- [Exercise instructions] If a line in the data below contains the word "list", copy it out.

Dataset entries
▼

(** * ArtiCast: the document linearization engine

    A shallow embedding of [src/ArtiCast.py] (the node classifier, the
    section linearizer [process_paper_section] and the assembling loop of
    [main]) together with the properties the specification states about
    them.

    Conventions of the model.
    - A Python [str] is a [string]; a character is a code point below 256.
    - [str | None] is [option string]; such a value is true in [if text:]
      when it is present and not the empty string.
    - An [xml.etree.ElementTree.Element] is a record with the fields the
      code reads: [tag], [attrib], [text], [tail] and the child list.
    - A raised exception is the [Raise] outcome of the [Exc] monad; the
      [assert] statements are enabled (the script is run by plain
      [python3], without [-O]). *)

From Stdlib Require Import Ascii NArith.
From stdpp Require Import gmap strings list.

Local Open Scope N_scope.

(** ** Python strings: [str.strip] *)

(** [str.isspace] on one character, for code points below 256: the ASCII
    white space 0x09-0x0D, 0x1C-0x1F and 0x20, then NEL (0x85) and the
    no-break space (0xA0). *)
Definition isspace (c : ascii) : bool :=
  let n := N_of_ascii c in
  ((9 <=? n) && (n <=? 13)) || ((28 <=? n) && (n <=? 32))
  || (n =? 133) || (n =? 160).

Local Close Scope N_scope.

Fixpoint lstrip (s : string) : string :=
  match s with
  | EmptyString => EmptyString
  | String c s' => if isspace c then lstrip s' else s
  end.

▲

- [Your response]
      code reads: [tag], [attrib], [text], [tail] and the child list.
From stdpp Require Import gmap strings list.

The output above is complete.